И они пошли по дорожке, разговаривая о театре.

*

Часа в два ночи Марья Николаевна и доктор с фонариком проводили Нину до ее комнаты и зашли, кстати, посмотреть краба.

Краб сидел под кроватью возле чемодана. Зеленый луч фонаря вырвал его круглый черный щит и непонятное сплетенье усиков, клешней и ног — все это вместе походило на электробатарею.

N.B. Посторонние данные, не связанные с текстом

(* ===== verification/ManagerTermination.v ===== *)
(** When the session manager finishes ([ServerSessionManager]): its only unbounded
    loop is the search for a connection id. The search goes on exactly as long as the
    values drawn are 0 or taken, an operation takes at most one id per datagram, and
    the bound on the draws ([fuel]) only cuts the search off: a larger one gives the
    same result. Nothing is assumed of the random device. *)

From stdpp Require Import countable.
From S2P Require Import Prelude StdMap Protocol Utils Codec Config SessionTypes.
From S2P Require Import ConnectionStateMachine TxHandler TxInvariant RxHandler RxInvariant.
From S2P Require Import Session SessionInvariant ServerSessionManager ManagerInvariant.
From S2P Require Import ManagerPolling ManagerRouting.

(** ** Connection ids: the search ends *)

Lemma in_use_draws c f m : conn_id_is_in_use c (m <| draws ::= f |>) = conn_id_is_in_use c m.
Proof. done. Qed.

(** The [k]-th id the search tries. *)
Definition candidate (rd : nat -> Z) (m : Manager) (k : nat) : Z :=
  draw rd (S (S (draws m)) + 2 * k).

(** The first [fuel] ids it tries are 0 or taken. *)
Definition search_blocked (rd : nat -> Z) (fuel : nat) (m : Manager) : Prop :=
  forall k, (k < fuel)%nat -> conn_id_is_in_use (candidate rd m k) m = true.

Lemma allocate_none rd fuel m :
  allocate_conn_id rd fuel m = None <->
  forall k, (k < fuel)%nat -> conn_id_is_in_use (draw rd (draws m + 2 * k)) m = true.
Proof.
  revert m. induction fuel as [|fuel IH]; intros m; [split; [lia|done]|]. cbn [allocate_conn_id].
  rewrite in_use_draws. destruct (conn_id_is_in_use (draw rd (draws m)) m) eqn:E.
  - rewrite IH. setoid_rewrite in_use_draws. cbn [draws set set_draws]. split; intros H k Hk.
    + destruct k as [|k]; [by rewrite Nat.mul_0_r, Nat.add_0_r|].
      replace (draws m + 2 * S k)%nat with (S (S (draws m)) + 2 * k)%nat by lia. apply H. lia.
    + replace (S (S (draws m)) + 2 * k)%nat with (draws m + 2 * S k)%nat by lia. apply H. lia.
  - split; [done|]. intros H. specialize (H 0%nat ltac:(lia)).
    rewrite Nat.mul_0_r, Nat.add_0_r in H. congruence.
Qed.

(** The ids that may not be given out. *)
Definition used_ids (m : Manager) : gset Z :=
  {[0]} ∪ retired_conn_ids m ∪ dom (active_by_conn_id m) ∪
  list_to_set (st_conn_id <$> (map_to_list (pending_by_endpoint m)).*2).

— Какой же он все-таки огромный, — удивилась Марья Николаевна, — сколько я здесь живу, а такого не видела.

— А жив он? — спросила Нина, из-за ее плеч заглядывая под кровать.

— Сдох! — определил доктор. — Видите, лежит набекрень, завтра можно уже чистить, я тогда приду со скальпелем. — Он выпрямился, отошел от кровати и сел в кресло.

— Дуся моя, вы еще сердитесь? — спросил он умоляюще. — Дайте лапку.

— Нет, конечно, доктор! — ответила Нина, но руку не дала. — Вы ведь хотели мне добра.

Тут в ее голосе так явно прозвучала насмешка, что толстуха вдруг подняла голову и тревожно поглядела на нее, но сейчас же отвела глаза и снова занялась крабом.